Lemma EmitVertex_clip_writes_any (api : APIType) :
  count is_clip_write (EmitVertex hc uid vertex api w pl first_vertex) =
  if APIType_eqb api OpenGL && backend_depth_clamp hc then 2%nat else 0%nat.
Proof. by_cases_on api. Qed.

Lemma EmitVertex_glsl_writes_d3d :
  count is_glsl_write (EmitVertex hc uid vertex D3D w pl first_vertex) = 0%nat.
Proof.
  unfold EmitVertex, skip. cbn [APIType_eqb is_glsl orb].
  decide_branches; vm_compute; reflexivity.
Qed.

Lemma EmitVertex_hlsl_writes (api : APIType) :
  count is_hlsl_write (EmitVertex hc uid vertex api w pl first_vertex) =
  if is_glsl api then 0%nat else 2%nat.
Proof. by_cases_on api. Qed.

Lemma EmitVertex_end_primitives (api : APIType) :
  count is_end_primitive (EmitVertex hc uid vertex api w pl first_vertex) = 0%nat.
Proof. by_cases_on api. Qed.

Lemma EmitVertex_threaded (api : APIType) :
  Forall (threaded (numTexGens uid) pl)
         (EmitVertex hc uid vertex api w pl first_vertex).
Proof.
  unfold EmitVertex, AssignVSOutputMembers, Write, skip.
  destruct api; cbn [APIType_eqb is_glsl orb andb];
    decide_branches; repeat constructor.
Qed.

End OneEmissionMore.

(** As [count_structure], with the further readings of a vertex
    emission. *)
Ltac count_more :=
  lazymatch goal with
  | |- count _ (app _ _) = _ =>
      apply count_seq_eq; count_more
  | |- count is_remember (EmitVertex _ _ _ _ _ _ _) = _ =>
      apply EmitVertex_remembers
  | |- count is_first_decl (EmitVertex _ _ _ _ _ _ _) = _ =>
      apply EmitVertex_first_decls
  | |- count is_layer_member (EmitVertex _ _ _ _ _ _ _) = _ =>
      apply EmitVertex_layer_members
  | |- count is_eye_intro (EmitVertex _ _ _ _ _ _ _) = _ =>
      apply EmitVertex_eye_intros
  | |- count is_eye_binding (EmitVertex _ _ _ _ _ _ _) = _ =>
      apply EmitVertex_eye_bindings
  | |- count is_layer_select (EmitVertex _ _ _ _ _ _ _) = _ =>
      apply EmitVertex_layer_selects
  | |- count is_clip_forward (EmitVertex _ _ _ _ _ _ _) = _ =>
      apply EmitVertex_clip_forwards
  | |- count is_output_bound (EmitVertex _ _ _ _ _ _ _) = _ =>
      apply EmitVertex_output_bounds
  | |- count is_members_call (EmitVertex _ _ _ _ _ _ _) = _ =>
      apply EmitVertex_members_calls
  | |- count is_assign_call (EmitVertex _ _ _ _ _ _ _) = _ =>
      apply EmitVertex_assign_calls
  | |- count is_clip_write (EmitVertex _ _ _ _ _ _ _) = _ =>
      apply EmitVertex_clip_writes_any
  | |- count is_glsl_write (EmitVertex _ _ _ D3D _ _ _) = _ =>
      apply EmitVertex_glsl_writes_d3d
  | |- count is_hlsl_write (EmitVertex _ _ _ _ _ _ _) = _ =>
      apply EmitVertex_hlsl_writes
  | |- count is_end_primitive (EmitVertex _ _ _ _ _ _ _) = _ =>
      apply EmitVertex_end_primitives
  | |- _ => count_structure
  end.

(** Evaluates [count p code = k] for a sequence whose flags are
    constants. *)
Ltac count_closed :=
  unfold GenerateGeometryShaderCode, GenerateAvatarGeometryShader;
  unfold_pieces;
  cbn [wireframe msaa ssaa stereo vr more_layers backend_gs_instancing
       backend_depth_clamp primitive_type numTexGens
       APIType_eqb is_glsl orb andb negb to_u32 Z.eqb Pos.eqb];
  decide_branches;
  (etransitivity; [ count_more | vm_compute; reflexivity ]).
(** X1.  The reduction loop of the sample and position shaders, run on
    [N >= 1] lanes none of which is a NaN, keeps the number of lanes and
    leaves in slot 0 the first lane of maximal weight: no lane weighs
    more, and every lane with a smaller index weighs strictly less.  [N]
    need not be a power of two. *)
Theorem tree_reduce_first_maximum (N : Z) (l : list lane) :
  Z.of_nat (length l) = N → 1 <= N →
  Forall (λ x : lane, f32_is_nan x.2 = false) l →
  length (tree_reduce N l) = length l ∧
  ∃ (i : nat) (r : lane),
    l !! i = Some r ∧
    tree_reduce N l !! 0%nat = Some r ∧
    (∀ (j : nat) x, l !! j = Some x → f32_lt r.2 x.2 = false) ∧
    (∀ (j : nat) x, (j < i)%nat → l !! j = Some x → f32_lt x.2 r.2 = true).
Proof.
  intros Hlen HN Hnan. split.
  - unfold tree_reduce. by apply reduce_loop_length.
  - by apply tree_reduce_first.
Qed.

Lemma tree_reduce_first_maximum_witness :
  ∃ (i : nat) (r : lane),
    [((0, 0), f32_zero); ((1, 0), f32_one); ((2, 0), f32_one)] !! i = Some r ∧
    tree_reduce 3 [((0, 0), f32_zero); ((1, 0), f32_one); ((2, 0), f32_one)]
      !! 0%nat = Some r.
Proof.
  destruct (tree_reduce_first_maximum 3
              [((0, 0), f32_zero); ((1, 0), f32_one); ((2, 0), f32_one)])
    as (_ & i & r & H1 & H2 & _).
  - reflexivity.
  - lia.
  - repeat constructor.
  - exists i, r. split; assumption.
Defined.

Work to be completed: Above are some lines. Repeat exactly, and only, those from the line that has "apply EmitVertex_first_decls" through the line that has "apply EmitVertex_end_primitives".

Completed task:
      apply EmitVertex_first_decls
  | |- count is_layer_member (EmitVertex _ _ _ _ _ _ _) = _ =>
      apply EmitVertex_layer_members
  | |- count is_eye_intro (EmitVertex _ _ _ _ _ _ _) = _ =>
      apply EmitVertex_eye_intros
  | |- count is_eye_binding (EmitVertex _ _ _ _ _ _ _) = _ =>
      apply EmitVertex_eye_bindings
  | |- count is_layer_select (EmitVertex _ _ _ _ _ _ _) = _ =>
      apply EmitVertex_layer_selects
  | |- count is_clip_forward (EmitVertex _ _ _ _ _ _ _) = _ =>
      apply EmitVertex_clip_forwards
  | |- count is_output_bound (EmitVertex _ _ _ _ _ _ _) = _ =>
      apply EmitVertex_output_bounds
  | |- count is_members_call (EmitVertex _ _ _ _ _ _ _) = _ =>
      apply EmitVertex_members_calls
  | |- count is_assign_call (EmitVertex _ _ _ _ _ _ _) = _ =>
      apply EmitVertex_assign_calls
  | |- count is_clip_write (EmitVertex _ _ _ _ _ _ _) = _ =>
      apply EmitVertex_clip_writes_any
  | |- count is_glsl_write (EmitVertex _ _ _ D3D _ _ _) = _ =>
      apply EmitVertex_glsl_writes_d3d
  | |- count is_hlsl_write (EmitVertex _ _ _ _ _ _ _) = _ =>
      apply EmitVertex_hlsl_writes
  | |- count is_end_primitive (EmitVertex _ _ _ _ _ _ _) = _ =>
      apply EmitVertex_end_primitives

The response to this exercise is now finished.